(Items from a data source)
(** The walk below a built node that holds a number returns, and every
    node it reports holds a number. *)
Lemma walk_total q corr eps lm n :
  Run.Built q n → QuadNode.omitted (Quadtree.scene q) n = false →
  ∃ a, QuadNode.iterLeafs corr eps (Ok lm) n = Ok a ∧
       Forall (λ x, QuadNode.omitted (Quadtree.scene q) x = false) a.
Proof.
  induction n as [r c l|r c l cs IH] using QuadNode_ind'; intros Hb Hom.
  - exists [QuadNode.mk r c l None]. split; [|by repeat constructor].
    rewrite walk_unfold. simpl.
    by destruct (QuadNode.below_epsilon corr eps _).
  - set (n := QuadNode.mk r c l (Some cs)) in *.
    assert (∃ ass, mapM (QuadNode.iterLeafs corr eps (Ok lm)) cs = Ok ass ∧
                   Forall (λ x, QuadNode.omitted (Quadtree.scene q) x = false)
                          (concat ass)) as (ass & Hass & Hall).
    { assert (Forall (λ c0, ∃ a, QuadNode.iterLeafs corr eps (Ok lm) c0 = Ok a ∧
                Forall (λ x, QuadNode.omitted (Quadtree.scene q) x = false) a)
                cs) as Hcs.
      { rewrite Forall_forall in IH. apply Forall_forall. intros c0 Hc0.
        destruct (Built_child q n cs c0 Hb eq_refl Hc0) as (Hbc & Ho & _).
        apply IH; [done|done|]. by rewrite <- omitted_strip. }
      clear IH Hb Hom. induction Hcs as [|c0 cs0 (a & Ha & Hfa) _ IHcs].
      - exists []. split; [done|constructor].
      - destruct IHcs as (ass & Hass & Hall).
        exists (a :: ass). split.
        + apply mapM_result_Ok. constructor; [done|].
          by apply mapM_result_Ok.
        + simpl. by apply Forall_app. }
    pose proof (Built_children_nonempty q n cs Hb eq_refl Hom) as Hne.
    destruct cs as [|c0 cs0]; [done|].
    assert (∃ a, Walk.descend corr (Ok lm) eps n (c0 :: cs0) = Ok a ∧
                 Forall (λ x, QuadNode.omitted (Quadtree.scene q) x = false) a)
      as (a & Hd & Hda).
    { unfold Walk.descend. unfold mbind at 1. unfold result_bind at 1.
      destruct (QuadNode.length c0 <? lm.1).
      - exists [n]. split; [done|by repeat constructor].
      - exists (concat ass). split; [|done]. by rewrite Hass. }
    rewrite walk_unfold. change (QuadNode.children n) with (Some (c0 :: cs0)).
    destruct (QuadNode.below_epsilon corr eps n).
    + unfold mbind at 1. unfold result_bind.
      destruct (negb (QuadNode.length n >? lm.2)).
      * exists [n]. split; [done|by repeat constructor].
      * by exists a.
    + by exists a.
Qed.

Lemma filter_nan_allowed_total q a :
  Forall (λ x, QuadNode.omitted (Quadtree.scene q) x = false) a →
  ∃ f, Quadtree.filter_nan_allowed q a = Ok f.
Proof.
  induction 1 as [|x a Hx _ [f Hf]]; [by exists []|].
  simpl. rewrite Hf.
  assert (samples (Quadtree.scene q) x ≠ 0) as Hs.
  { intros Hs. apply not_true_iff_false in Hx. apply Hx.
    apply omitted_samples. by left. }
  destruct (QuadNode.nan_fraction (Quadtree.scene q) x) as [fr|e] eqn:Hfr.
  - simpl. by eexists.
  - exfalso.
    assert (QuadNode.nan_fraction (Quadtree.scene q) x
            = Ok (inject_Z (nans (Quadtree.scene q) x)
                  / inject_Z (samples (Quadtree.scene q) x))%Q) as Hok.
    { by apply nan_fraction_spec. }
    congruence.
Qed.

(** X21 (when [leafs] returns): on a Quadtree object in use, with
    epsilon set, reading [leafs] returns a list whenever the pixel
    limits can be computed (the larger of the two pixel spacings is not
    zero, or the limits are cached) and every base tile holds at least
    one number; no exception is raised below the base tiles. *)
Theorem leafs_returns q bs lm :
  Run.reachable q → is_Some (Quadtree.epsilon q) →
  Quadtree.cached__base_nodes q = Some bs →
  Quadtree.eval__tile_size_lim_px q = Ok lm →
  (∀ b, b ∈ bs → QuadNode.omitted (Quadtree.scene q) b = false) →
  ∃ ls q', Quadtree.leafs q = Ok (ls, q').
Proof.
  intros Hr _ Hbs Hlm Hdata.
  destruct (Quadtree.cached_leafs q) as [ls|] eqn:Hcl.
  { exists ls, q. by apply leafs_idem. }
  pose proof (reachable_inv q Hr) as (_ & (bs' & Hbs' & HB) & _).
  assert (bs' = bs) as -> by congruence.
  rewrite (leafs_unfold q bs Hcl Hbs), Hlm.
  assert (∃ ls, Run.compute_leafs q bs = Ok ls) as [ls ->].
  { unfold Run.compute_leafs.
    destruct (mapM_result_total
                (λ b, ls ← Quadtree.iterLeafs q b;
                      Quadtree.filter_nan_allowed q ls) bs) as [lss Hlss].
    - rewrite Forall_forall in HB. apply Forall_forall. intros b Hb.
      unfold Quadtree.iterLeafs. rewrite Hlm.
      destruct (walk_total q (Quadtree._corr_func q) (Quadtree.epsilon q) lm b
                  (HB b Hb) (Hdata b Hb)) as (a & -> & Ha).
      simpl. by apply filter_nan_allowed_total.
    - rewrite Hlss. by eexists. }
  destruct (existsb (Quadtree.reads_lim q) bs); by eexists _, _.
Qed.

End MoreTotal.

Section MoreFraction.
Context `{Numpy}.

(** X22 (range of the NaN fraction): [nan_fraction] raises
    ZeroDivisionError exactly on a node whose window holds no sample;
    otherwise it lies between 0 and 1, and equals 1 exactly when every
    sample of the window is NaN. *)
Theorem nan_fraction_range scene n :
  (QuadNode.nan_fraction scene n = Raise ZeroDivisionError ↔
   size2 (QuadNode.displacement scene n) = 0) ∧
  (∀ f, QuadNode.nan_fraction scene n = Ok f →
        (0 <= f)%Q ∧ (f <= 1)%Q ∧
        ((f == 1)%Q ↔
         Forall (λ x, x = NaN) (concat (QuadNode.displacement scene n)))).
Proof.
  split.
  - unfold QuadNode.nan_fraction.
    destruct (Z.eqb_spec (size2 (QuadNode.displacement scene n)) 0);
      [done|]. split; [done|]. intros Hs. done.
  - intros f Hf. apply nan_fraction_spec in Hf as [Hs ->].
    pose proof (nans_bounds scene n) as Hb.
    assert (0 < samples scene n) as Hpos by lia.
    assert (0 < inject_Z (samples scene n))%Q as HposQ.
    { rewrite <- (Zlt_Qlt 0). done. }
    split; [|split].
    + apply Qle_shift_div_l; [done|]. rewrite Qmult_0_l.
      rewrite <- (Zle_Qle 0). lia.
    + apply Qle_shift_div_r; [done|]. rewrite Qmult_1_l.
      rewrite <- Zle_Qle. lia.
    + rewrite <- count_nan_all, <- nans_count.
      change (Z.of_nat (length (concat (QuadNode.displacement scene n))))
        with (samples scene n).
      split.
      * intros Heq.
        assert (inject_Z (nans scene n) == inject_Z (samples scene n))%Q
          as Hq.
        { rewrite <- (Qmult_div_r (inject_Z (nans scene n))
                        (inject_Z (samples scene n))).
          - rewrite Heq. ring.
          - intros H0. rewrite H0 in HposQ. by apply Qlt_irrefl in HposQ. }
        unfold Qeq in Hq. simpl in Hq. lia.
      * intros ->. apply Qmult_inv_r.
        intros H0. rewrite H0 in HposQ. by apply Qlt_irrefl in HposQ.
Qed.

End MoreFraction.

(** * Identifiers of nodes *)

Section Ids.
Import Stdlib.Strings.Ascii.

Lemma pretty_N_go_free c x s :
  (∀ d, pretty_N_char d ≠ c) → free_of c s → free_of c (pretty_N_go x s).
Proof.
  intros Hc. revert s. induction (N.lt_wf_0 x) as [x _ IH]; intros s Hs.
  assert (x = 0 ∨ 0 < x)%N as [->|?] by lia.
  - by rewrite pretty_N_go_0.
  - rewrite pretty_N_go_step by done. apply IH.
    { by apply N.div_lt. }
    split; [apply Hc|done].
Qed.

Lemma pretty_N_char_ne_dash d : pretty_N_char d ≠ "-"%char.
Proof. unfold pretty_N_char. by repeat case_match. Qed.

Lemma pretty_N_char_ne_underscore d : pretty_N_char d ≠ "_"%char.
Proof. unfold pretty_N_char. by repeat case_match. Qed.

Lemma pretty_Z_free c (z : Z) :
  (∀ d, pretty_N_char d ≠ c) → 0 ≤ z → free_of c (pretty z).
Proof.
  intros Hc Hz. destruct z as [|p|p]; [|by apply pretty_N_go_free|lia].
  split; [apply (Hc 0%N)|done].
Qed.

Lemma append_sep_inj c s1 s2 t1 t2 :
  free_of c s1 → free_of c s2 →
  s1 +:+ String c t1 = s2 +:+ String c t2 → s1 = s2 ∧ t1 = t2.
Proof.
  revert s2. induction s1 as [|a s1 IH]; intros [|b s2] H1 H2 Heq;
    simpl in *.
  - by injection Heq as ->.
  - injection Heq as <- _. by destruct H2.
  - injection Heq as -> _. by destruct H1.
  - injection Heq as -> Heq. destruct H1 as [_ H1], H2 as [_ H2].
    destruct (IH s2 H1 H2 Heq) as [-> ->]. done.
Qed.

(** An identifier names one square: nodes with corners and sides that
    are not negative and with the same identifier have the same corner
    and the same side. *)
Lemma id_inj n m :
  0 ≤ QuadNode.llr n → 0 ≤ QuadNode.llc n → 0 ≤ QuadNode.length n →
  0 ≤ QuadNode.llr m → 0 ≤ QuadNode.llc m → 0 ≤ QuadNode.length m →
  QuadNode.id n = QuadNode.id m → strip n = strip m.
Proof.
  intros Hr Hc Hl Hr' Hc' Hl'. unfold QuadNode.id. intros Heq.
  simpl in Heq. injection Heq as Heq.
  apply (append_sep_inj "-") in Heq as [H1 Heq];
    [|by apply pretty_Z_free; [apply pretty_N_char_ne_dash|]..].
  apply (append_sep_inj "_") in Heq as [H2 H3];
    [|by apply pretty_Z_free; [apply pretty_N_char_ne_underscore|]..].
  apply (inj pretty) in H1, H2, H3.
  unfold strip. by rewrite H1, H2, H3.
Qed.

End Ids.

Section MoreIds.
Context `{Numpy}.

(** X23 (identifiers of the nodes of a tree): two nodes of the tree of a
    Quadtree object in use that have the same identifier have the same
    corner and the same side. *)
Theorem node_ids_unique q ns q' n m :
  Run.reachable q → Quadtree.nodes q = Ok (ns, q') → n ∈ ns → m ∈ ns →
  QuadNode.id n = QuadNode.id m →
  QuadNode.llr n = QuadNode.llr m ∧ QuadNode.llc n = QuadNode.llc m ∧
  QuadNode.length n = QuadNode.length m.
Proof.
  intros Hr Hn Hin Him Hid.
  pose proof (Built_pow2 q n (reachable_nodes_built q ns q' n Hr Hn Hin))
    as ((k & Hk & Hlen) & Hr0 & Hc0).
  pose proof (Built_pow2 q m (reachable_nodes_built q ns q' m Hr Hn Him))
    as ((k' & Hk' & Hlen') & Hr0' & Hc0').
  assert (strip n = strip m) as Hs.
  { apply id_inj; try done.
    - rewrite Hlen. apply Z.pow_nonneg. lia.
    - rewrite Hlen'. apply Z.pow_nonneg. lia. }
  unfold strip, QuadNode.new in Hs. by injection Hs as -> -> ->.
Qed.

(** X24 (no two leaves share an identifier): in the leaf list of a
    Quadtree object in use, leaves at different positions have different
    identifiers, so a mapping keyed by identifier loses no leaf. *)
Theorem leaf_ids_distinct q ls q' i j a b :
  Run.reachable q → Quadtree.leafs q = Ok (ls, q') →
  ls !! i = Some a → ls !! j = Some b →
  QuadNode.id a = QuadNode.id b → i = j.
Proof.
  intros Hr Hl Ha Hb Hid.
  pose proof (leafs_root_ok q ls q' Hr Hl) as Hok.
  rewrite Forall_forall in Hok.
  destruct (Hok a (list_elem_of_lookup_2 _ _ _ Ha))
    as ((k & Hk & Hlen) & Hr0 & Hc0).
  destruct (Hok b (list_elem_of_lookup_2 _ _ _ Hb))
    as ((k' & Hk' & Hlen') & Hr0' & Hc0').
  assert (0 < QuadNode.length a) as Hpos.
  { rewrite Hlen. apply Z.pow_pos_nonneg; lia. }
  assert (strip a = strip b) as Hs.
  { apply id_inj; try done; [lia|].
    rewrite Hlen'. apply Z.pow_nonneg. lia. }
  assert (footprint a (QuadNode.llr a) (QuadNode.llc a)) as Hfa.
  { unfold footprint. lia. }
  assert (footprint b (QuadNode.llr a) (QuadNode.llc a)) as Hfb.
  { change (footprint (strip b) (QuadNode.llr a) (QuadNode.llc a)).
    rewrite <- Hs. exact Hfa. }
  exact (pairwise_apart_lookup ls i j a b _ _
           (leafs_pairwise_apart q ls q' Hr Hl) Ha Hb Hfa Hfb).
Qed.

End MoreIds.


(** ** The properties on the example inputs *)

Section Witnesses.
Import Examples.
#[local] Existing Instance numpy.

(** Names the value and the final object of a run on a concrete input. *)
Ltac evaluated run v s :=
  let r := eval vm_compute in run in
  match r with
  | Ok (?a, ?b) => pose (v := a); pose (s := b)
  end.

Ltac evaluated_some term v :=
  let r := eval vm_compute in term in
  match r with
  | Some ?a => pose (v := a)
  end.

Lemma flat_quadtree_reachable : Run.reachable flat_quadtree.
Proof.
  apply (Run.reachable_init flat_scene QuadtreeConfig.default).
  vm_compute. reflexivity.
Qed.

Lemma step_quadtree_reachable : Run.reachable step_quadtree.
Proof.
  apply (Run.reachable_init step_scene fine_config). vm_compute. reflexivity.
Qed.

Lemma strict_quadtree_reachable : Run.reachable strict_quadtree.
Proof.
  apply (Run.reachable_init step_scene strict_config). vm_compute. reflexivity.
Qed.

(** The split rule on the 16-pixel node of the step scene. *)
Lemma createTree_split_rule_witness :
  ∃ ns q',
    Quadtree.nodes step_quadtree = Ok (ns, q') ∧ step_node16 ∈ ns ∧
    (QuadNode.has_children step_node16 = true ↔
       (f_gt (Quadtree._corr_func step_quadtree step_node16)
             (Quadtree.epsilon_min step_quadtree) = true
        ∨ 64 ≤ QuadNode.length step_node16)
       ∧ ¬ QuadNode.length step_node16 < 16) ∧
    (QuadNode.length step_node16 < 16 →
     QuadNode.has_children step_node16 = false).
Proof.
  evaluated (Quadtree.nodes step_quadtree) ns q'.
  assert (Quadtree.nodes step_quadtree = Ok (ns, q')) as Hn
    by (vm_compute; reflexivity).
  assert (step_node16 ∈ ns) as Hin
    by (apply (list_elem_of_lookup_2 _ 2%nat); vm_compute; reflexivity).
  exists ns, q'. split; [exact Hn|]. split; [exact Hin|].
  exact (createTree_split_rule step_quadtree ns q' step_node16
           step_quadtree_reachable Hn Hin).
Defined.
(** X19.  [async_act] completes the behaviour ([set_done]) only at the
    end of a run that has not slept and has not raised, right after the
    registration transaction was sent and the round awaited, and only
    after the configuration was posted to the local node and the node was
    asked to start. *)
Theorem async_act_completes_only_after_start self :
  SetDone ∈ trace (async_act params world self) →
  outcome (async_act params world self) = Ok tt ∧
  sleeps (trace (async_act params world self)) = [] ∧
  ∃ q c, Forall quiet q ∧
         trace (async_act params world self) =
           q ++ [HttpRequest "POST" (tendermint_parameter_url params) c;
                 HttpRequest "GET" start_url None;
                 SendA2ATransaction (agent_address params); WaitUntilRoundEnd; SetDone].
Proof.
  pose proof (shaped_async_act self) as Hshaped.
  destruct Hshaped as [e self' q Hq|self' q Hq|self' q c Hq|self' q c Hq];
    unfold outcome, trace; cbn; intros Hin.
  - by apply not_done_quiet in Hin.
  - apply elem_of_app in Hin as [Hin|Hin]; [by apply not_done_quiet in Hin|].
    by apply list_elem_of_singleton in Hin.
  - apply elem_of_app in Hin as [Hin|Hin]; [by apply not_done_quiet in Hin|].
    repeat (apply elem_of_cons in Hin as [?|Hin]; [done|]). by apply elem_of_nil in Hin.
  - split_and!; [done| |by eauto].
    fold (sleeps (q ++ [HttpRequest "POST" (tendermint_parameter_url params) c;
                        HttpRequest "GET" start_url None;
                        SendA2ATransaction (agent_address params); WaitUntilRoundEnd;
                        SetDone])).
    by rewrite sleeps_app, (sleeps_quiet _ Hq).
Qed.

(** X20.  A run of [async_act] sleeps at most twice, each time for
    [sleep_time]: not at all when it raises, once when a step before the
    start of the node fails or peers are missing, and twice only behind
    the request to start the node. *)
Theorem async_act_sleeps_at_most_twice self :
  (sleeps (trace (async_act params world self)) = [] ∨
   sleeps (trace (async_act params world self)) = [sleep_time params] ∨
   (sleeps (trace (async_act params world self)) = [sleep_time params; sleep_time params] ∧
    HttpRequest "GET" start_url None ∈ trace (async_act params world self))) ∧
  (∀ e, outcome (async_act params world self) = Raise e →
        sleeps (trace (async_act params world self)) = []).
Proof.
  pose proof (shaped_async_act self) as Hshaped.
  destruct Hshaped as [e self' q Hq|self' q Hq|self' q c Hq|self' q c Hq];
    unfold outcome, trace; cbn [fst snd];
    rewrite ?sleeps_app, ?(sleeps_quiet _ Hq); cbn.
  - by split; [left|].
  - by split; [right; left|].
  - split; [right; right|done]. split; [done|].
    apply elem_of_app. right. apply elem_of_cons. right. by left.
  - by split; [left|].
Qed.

--- YOUR ASSIGNMENT ---
Taking the entries above, write out exactly each line from the one holding "ZeroDivisionError exactly on" to the one holding "rewrite <- Zle_Qle. lia.", both included, and stop there.

--- RESPONSE AREA ---
    ZeroDivisionError exactly on a node whose window holds no sample;
    otherwise it lies between 0 and 1, and equals 1 exactly when every
    sample of the window is NaN. *)
Theorem nan_fraction_range scene n :
  (QuadNode.nan_fraction scene n = Raise ZeroDivisionError ↔
   size2 (QuadNode.displacement scene n) = 0) ∧
  (∀ f, QuadNode.nan_fraction scene n = Ok f →
        (0 <= f)%Q ∧ (f <= 1)%Q ∧
        ((f == 1)%Q ↔
         Forall (λ x, x = NaN) (concat (QuadNode.displacement scene n)))).
Proof.
  split.
  - unfold QuadNode.nan_fraction.
    destruct (Z.eqb_spec (size2 (QuadNode.displacement scene n)) 0);
      [done|]. split; [done|]. intros Hs. done.
  - intros f Hf. apply nan_fraction_spec in Hf as [Hs ->].
    pose proof (nans_bounds scene n) as Hb.
    assert (0 < samples scene n) as Hpos by lia.
    assert (0 < inject_Z (samples scene n))%Q as HposQ.
    { rewrite <- (Zlt_Qlt 0). done. }
    split; [|split].
    + apply Qle_shift_div_l; [done|]. rewrite Qmult_0_l.
      rewrite <- (Zle_Qle 0). lia.
    + apply Qle_shift_div_r; [done|]. rewrite Qmult_1_l.
      rewrite <- Zle_Qle. lia.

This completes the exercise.